Students, WE DID IT! School is finally out and now we can finally sit back, relax, and enjoy the long overdue sunshine for a few months. Yes, summer break is all about doing as little as humanly possible, but the more you sit around doing nothing, the more it sucks to go back to school in the fall. We've all been there: you walk into school on the first day after summer break and you sit down in your seat and immediately dream of every other place you'd rather be than in a classroom. Typically, its becausse we sat around all summer celebrating our time off and letting our brain cells rot.

How can you make the best of your time off while also not letting your brain turn to mush?

1. Read a book

Whether you’re relaxing on the beach or laying in your bed, read a book! You don’t have to be an avid reader to enjoy a good novel. With all that free time on your hands, summer is the prime time to start reading! Don’t know what to read? Click here!

2. Get a job

Scooping ice cream or selling clothes, anything works! Getting a job will ensure you’re getting out of the house and socializing, and who doesn’t like making money? Here are a few ideas for jobs you can pursue this summer.

3. Volunteer

Summer is the perfect time to do some volunteer work in your community. The challenges you may face while volunteering will keep your problem-solving skills sharp. Also, it will give you a sense of purpose to do good for your community.

4. Get a travel journal

I started a travel journal a few years ago and I will always cherish it! Not only is it a great way to hold your summer travel memories near and dear to your heart, but writing down your experiences is a great way to exercise your brain and keep your memory sharp!

5. Start a blog

Just like journaling, blogging is a fool-proof way to keep your writing skills intact for fall semester. Blogging is a great way to share your thoughts and feelings with the world, and you can even make money while doing it! Here are a few tips to help you kick-start your blog.

6. Get a penpal

I know I’m not the only one who still gets overly excited when I get a piece of mail with my name on it unless its a bill. Good old-fashioned snail mail is a fun way to stay in touch with long-distance friends and family while also improving your writing skills. Does your roommate go home for the summer? Ask them to be your penpal! Want to meet new people? There’s a whole website dedicated to finding penpals!

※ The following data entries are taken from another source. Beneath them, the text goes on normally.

(** C1, as amended: whenever the template height is not zero and the edge
    image is at least [KILLFEED_MAX_WIDTH - 5] pixels wide, [_validate_edge]
    returns a mask of [2 + max(0, KILLFEED_MAX_WIDTH - 40) + 6] entries,
    that is [KILLFEED_MAX_WIDTH - 32] entries for a row of 40 pixels or more
    (not [KILLFEED_MAX_WIDTH] entries); its entries 0 and 1 and its last six
    entries are false. *)
Theorem validate_edge_mask `{Externals} (self : KillfeedAnalyzer) (img : Image) :
  ICON_CHARACTER_HEIGHT (icons self) <> 0 ->
  KILLFEED_MAX_WIDTH (fstruc self) - 5
    <= Z.of_nat (gray_width (Canny img 100 200)) ->
  exists mask,
    _validate_edge self img = Ok mask
    /\ Z.of_nat (length mask)
       = 2 + Z.max 0 (KILLFEED_MAX_WIDTH (fstruc self) - 40) + 6
    /\ (40 <= KILLFEED_MAX_WIDTH (fstruc self) ->
        Z.of_nat (length mask) = KILLFEED_MAX_WIDTH (fstruc self) - 32)
    /\ py_index mask 0 = Ok false
    /\ py_index mask 1 = Ok false
    /\ (forall k, -6 <= k < 0 -> py_index mask k = Ok false).
Proof.
  intros Hh Hw.
  assert (Hok : exists mask, _validate_edge self img = Ok mask).
  { unfold _validate_edge.
    destruct (ICON_CHARACTER_HEIGHT (icons self) =? 0) eqn:E; [zlia|].
    match goal with
    | |- context [mapM ?f ?l] => destruct (mapM_total f l) as [flags ->]
    end.
    - intros i Hi. apply In_range in Hi.
      apply edge_valid_at_total; [lia|].
      unfold edge_span_sum. rewrite !length_map, length_seq. lia.
    - cbn [bind]. eauto. }
  destruct Hok as [mask Hmask]. exists mask.
  destruct (validate_edge_shape self img mask Hmask) as (Hl & H0 & H1 & H6 & _).
  repeat split; auto; lia.
Qed.

Lemma validate_edge_mask_witness :
  ICON_CHARACTER_HEIGHT (icons blank_row) <> 0
  /\ KILLFEED_MAX_WIDTH (fstruc blank_row) - 5
     <= Z.of_nat (gray_width (stub_Canny (killfeed_image blank_row) 100 200))
  /\ exists mask,
       @_validate_edge stub_cv blank_row (killfeed_image blank_row) = Ok mask
       /\ Z.of_nat (length mask) = 2 + Z.max 0 (100 - 40) + 6
       /\ (40 <= 100 -> Z.of_nat (length mask) = 100 - 32)
       /\ py_index mask 0 = Ok false
       /\ py_index mask 1 = Ok false
       /\ (forall k, -6 <= k < 0 -> py_index mask k = Ok false).
Proof.
  assert (Hh : ICON_CHARACTER_HEIGHT (icons blank_row) <> 0)
    by (simpl; lia).
  assert (Hw : KILLFEED_MAX_WIDTH (fstruc blank_row) - 5
               <= Z.of_nat (gray_width
                              (stub_Canny (killfeed_image blank_row) 100 200)))
    by (vm_compute; discriminate).
  split; [exact Hh|]. split; [exact Hw|].
  exact (@validate_edge_mask stub_cv blank_row (killfeed_image blank_row) Hh Hw).
Defined.

(** C1, as stated, fails: on a row of 100 pixels the mask has 68 entries. *)
Lemma validate_edge_mask_shorter_than_row :
  exists mask,
    @_validate_edge stub_cv blank_row (killfeed_image blank_row) = Ok mask
    /\ Z.of_nat (length mask) = 68
    /\ Z.of_nat (length mask) <> KILLFEED_MAX_WIDTH (fstruc blank_row).
Proof.
  eexists. split; [vm_compute; reflexivity|].
  split; [reflexivity|]. vm_compute. discriminate.
Qed.

(** ** Comparison of scores *)

Lemma Qlt_bool_true (a b : Q) : Qlt_bool a b = true <-> (a < b)%Q.
Proof.
  unfold Qlt_bool. rewrite negb_true_iff. split.
  - intros E. apply Qnot_le_lt. intros Hle.
    apply Qle_bool_iff in Hle. congruence.
  - intros Hlt. destruct (Qle_bool b a) eqn:E; [|reflexivity].
    apply Qle_bool_iff in E. exfalso. apply (Qlt_not_le _ _ Hlt E).
Qed.

Lemma Qlt_bool_false (a b : Q) : Qlt_bool a b = false <-> (b <= a)%Q.
Proof.
  unfold Qlt_bool. rewrite negb_false_iff. apply Qle_bool_iff.
Qed.

(** ** The three best matches *)

Lemma top3_step_three (a b c item : KillfeedIconMatch) :
  top3_step [a; b; c] item =
  Ok (if Qlt_bool (score a) (score item) then [item; a; b]
      else if Qlt_bool (score b) (score item) then [a; item; b]
      else if Qlt_bool (score c) (score item) then [a; b; item]
      else [a; b; c]).
Proof.
  unfold top3_step.
  change (py_index [a; b; c] 0) with (Ok a).
  change (py_index [a; b; c] 1) with (Ok b).
  change (py_index [a; b; c] 2) with (Ok c).
  cbn [bind].
  destruct (Qlt_bool (score a) (score item)); [reflexivity|].
  destruct (Qlt_bool (score b) (score item)); [reflexivity|].
  destruct (Qlt_bool (score c) (score item)); reflexivity.
Qed.

Lemma three_best_step (seen best : list KillfeedIconMatch)
  (item : KillfeedIconMatch) :
  three_best seen best ->
  exists best', top3_step best item = Ok best'
                /\ three_best (seen ++ [item]) best'.
Proof.
  intros (a & b & c & rest & -> & Hab & Hbc & Hperm & Hrest).
  rewrite top3_step_three. eexists. split; [reflexivity|].
  assert (Hp : Permutation ([no_match; no_match; no_match] ++ seen ++ [item])
                           (item :: a :: b :: c :: rest)).
  { rewrite app_assoc. etransitivity; [apply Permutation_app_comm|].
    simpl. apply perm_skip. exact Hperm. }
  destruct (Qlt_bool (score a) (score item)) eqn:Ea.
  - apply Qlt_bool_true in Ea.
    exists item, a, b, (c :: rest). repeat split; auto.
    + now apply Qlt_le_weak.
    + intros m [<-|Hm]; [exact Hbc|].
      eapply Qle_trans; [apply Hrest, Hm|exact Hbc].
  - apply Qlt_bool_false in Ea.
    destruct (Qlt_bool (score b) (score item)) eqn:Eb.
    + apply Qlt_bool_true in Eb.
      exists a, item, b, (c :: rest). repeat split; auto.
      * now apply Qlt_le_weak.
      * etransitivity; [exact Hp|]. apply perm_swap.
      * intros m [<-|Hm]; [exact Hbc|].
        eapply Qle_trans; [apply Hrest, Hm|exact Hbc].
    + apply Qlt_bool_false in Eb.
      destruct (Qlt_bool (score c) (score item)) eqn:Ec.
      * apply Qlt_bool_true in Ec.
        exists a, b, item, (c :: rest). repeat split; auto.
        -- etransitivity; [exact Hp|].
           etransitivity; [apply perm_swap|]. apply perm_skip, perm_swap.
        -- intros m [<-|Hm]; [now apply Qlt_le_weak|].
           eapply Qle_trans; [apply Hrest, Hm|now apply Qlt_le_weak].
      * apply Qlt_bool_false in Ec.
        exists a, b, c, (item :: rest). repeat split; auto.
        -- etransitivity; [exact Hp|].
           etransitivity; [apply perm_swap|].
           etransitivity; [apply perm_skip, perm_swap|].
           do 2 apply perm_skip. apply perm_swap.
        -- intros m [<-|Hm]; [exact Ec|]. now apply Hrest.
Qed.

Lemma three_best_scan (items seen best : list KillfeedIconMatch) :
  three_best seen best ->
  exists best', foldM top3_step items best = Ok best'
                /\ three_best (seen ++ items) best'.
Proof.
  revert seen best. induction items as [|item items IH]; intros seen best Hinv.
  - exists best. rewrite app_nil_r. now split.
  - destruct (three_best_step seen best item Hinv) as (best1 & E1 & Hinv1).
    destruct (IH _ _ Hinv1) as (best' & E' & Hinv').
    exists best'. simpl. rewrite E1. cbn [bind]. split; [exact E'|].
    now rewrite <- app_assoc in Hinv'.
Qed.

Lemma three_best_init : three_best [] [no_match; no_match; no_match].
Proof.
  exists no_match, no_match, no_match, []. repeat split.
  - apply Qle_refl.
  - apply Qle_refl.
  - now rewrite app_nil_r.
  - intros m [].
Qed.


Example top3_ties_keep_the_earlier :
  top3 [mkKillfeedIconMatch "a" (7 # 10) 1; mkKillfeedIconMatch "b" (7 # 10) 2;
        mkKillfeedIconMatch "c" (7 # 10) 3; mkKillfeedIconMatch "d" (7 # 10) 4;
        mkKillfeedIconMatch "e" (8 # 10) 5]
  = Ok [mkKillfeedIconMatch "e" (8 # 10) 5; mkKillfeedIconMatch "a" (7 # 10) 1;
        mkKillfeedIconMatch "b" (7 # 10) 2].
Proof. reflexivity. Qed.

(** ** Acceptance *)

(** [SCORE_THRESHOLD] is the binary64 number nearest to 6/10: a multiple
    of 2^-53 below 6/10 and less than half a unit in the last place away. *)
Lemma SCORE_THRESHOLD_nearest :
  (SCORE_THRESHOLD <= 6 # 10)%Q
  /\ ((6 # 10) - SCORE_THRESHOLD < 1 # 18014398509481984)%Q.
Proof. split; [discriminate|reflexivity]. Qed.

Lemma accept_scan (ev : list bool) (best acc matched : list KillfeedIconMatch) :
  foldM (accept_step ev) best acc = Ok matched ->
  forall item,
    In item matched <->
    In item acc
    \/ (In item best /\ (SCORE_THRESHOLD <= score item)%Q
        /\ py_index ev (x item) = Ok true).
Proof.
  revert acc. induction best as [|b best IH]; intros acc; simpl.
  - intros [= <-] item. split; [now left|]. now intros [?|([] & _)].
  - unfold accept_step at 1.
    destruct (Qlt_bool (score b) SCORE_THRESHOLD) eqn:Es; cbn [bind].
    + apply Qlt_bool_true in Es. intros E item. rewrite (IH _ E).
      split; intros [Hin|(Hin & Hs & He)]; auto.
      destruct Hin as [<-|Hin]; auto.
      exfalso. apply (Qlt_not_le _ _ Es Hs).
    + apply Qlt_bool_false in Es.
      destruct (py_index ev (x b)) as [e|err] eqn:Ee; cbn [bind];
        [|discriminate].
      intros E item. rewrite (IH _ E). destruct e; unfold py_append.
      * rewrite in_app_iff. simpl.
        split; [intros [[Hin|[<-|[]]]|(Hin & Hs & He)]
               |intros [Hin|([<-|Hin] & Hs & He)]]; auto 6.
      * split; [intros [Hin|(Hin & Hs & He)]
               |intros [Hin|([<-|Hin] & Hs & He)]]; auto 6.
        congruence.
Qed.

Lemma accept_total (ev : list bool) (best acc : list KillfeedIconMatch) :
  (forall item, In item best -> (SCORE_THRESHOLD <= score item)%Q ->
                exists b, py_index ev (x item) = Ok b) ->
  exists matched, foldM (accept_step ev) best acc = Ok matched.
Proof.
  revert acc. induction best as [|b best IH]; intros acc Hin; simpl.
  - eauto.
  - unfold accept_step at 1.
    destruct (Qlt_bool (score b) SCORE_THRESHOLD) eqn:Es; cbn [bind].
    + apply IH. intros; apply Hin; auto. now right.
    + apply Qlt_bool_false in Es.
      destruct (Hin b) as [e ->]; [now left|exact Es|]. cbn [bind].
      apply IH. intros; apply Hin; auto. now right.
Qed.

(** C3: when the column of every candidate that reaches the threshold is a
    column of the mask, the second loop of [get_killfeed] returns, and it
    accepts a candidate of the best matches if and only if its score is at
    least 0.6 and the mask is true at its column.  A candidate whose score
    is the float 0.6 is accepted where the mask is true; one whose score is
    the float 0.5999 is rejected. *)
Theorem accept_iff_threshold_and_edge (ev : list bool)
  (best : list KillfeedIconMatch) :
  (forall item, In item best -> (SCORE_THRESHOLD <= score item)%Q ->
                exists b, py_index ev (x item) = Ok b) ->
  (exists matched,
      accept ev best = Ok matched
      /\ forall item,
          In item matched <->
          In item best /\ (SCORE_THRESHOLD <= score item)%Q
          /\ py_index ev (x item) = Ok true)
  /\ (forall name col,
        py_index ev col = Ok true ->
        accept ev [mkKillfeedIconMatch name SCORE_THRESHOLD col]
        = Ok [mkKillfeedIconMatch name SCORE_THRESHOLD col]
        /\ accept ev [mkKillfeedIconMatch name SCORE_0_5999 col] = Ok []).
Proof.
  intros Hcols. split.
  - destruct (accept_total ev best [] Hcols) as [matched E].
    exists matched. split; [exact E|].
    intros item. rewrite (accept_scan ev best [] matched E item).
    simpl. tauto.
  - intros name col Hcol. unfold accept, accept_step. simpl.
    change (Qlt_bool SCORE_THRESHOLD SCORE_THRESHOLD) with false.
    change (Qlt_bool SCORE_0_5999 SCORE_THRESHOLD) with true.
    rewrite Hcol. now split.
Qed.

Lemma accept_iff_threshold_and_edge_witness :
  (forall item, In item three_candidates ->
                (SCORE_THRESHOLD <= score item)%Q ->
                exists b, py_index mask_at_4 (x item) = Ok b)
  /\ (exists matched,
        accept mask_at_4 three_candidates = Ok matched
        /\ forall item,
            In item matched <->
            In item three_candidates /\ (SCORE_THRESHOLD <= score item)%Q
            /\ py_index mask_at_4 (x item) = Ok true)
  /\ (forall name col,
        py_index mask_at_4 col = Ok true ->
        accept mask_at_4 [mkKillfeedIconMatch name SCORE_THRESHOLD col]
        = Ok [mkKillfeedIconMatch name SCORE_THRESHOLD col]
        /\ accept mask_at_4 [mkKillfeedIconMatch name SCORE_0_5999 col]
           = Ok []).
Proof.
  assert (Hcols : forall item, In item three_candidates ->
                    (SCORE_THRESHOLD <= score item)%Q ->
                    exists b, py_index mask_at_4 (x item) = Ok b).
  { intros item [<-|[<-|[<-|[]]]] Hs.
    - exists true. reflexivity.
    - exists false. reflexivity.
    - exfalso. revert Hs. vm_compute. intros Hs. now apply Hs. }
  split; [exact Hcols|].
  exact (accept_iff_threshold_and_edge mask_at_4 three_candidates Hcols).
Defined.

Example accept_three_candidates :
  accept mask_at_4 three_candidates
  = Ok [mkKillfeedIconMatch "ana" (9 # 10) 4].
Proof. reflexivity. Qed.

(** ** Non-overlap suppression, sparse scorer *)

Lemma ForallOrdPairs_snoc {A : Type} (R : A -> A -> Prop) (l : list A) (b : A) :
  ForallOrdPairs R l -> Forall (fun a => R a b) l ->
  ForallOrdPairs R (l ++ [b]).
Proof.
  induction 1 as [|a l Ha Hl IH]; intros Hb; simpl.
  - constructor; constructor.
  - inversion Hb; subst. constructor.
    + apply Forall_app. split; [exact Ha|]. constructor; [assumption|constructor].
    + now apply IH.
Qed.

Lemma slice_bound_id (n i : Z) : 0 <= i <= n -> slice_bound n i = i.
Proof.
  intros Hi. unfold slice_bound.
  destruct (i <? 0) eqn:E; [zlia|]. lia.
Qed.

(** The array [firstn a l ++ repeat v (b - a) ++ skipn b l]: the array [l]
    with the cells from [a] to [b - 1] set to [v]. *)
Lemma fill_length {A : Type} (l : list A) (v : A) (a b : nat) :
  (a <= b <= length l)%nat ->
  length (firstn a l ++ repeat v (b - a) ++ skipn b l) = length l.
Proof.
  intros Hab.
  rewrite !length_app, repeat_length, length_firstn, length_skipn. lia.
Qed.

7. Learn how to play an instrument

Set aside one hour a day to sit down and learn how to play a new instrument. Learning how to play an instrument can improve your cognitive skills. Some studies even suggest that playing an instrument makes you smarter !

8. Write for The Odyssey

Writing for The Odyssey has not only strengthened my writing skills, but it has provided me with a community a loving, creative, intelligent people that I am proud to call my friends! As a creator, I am able to express myself while also building a portfolio of published articles. You can apply here !

Whatever your method is, just make sure you don’t lose all of your brain cells this summer, because then you’ll be less motivated than ever to go back to school in the fall.

Above all, the most important thing to do is to make the most of your time off! Have a great summer y'all.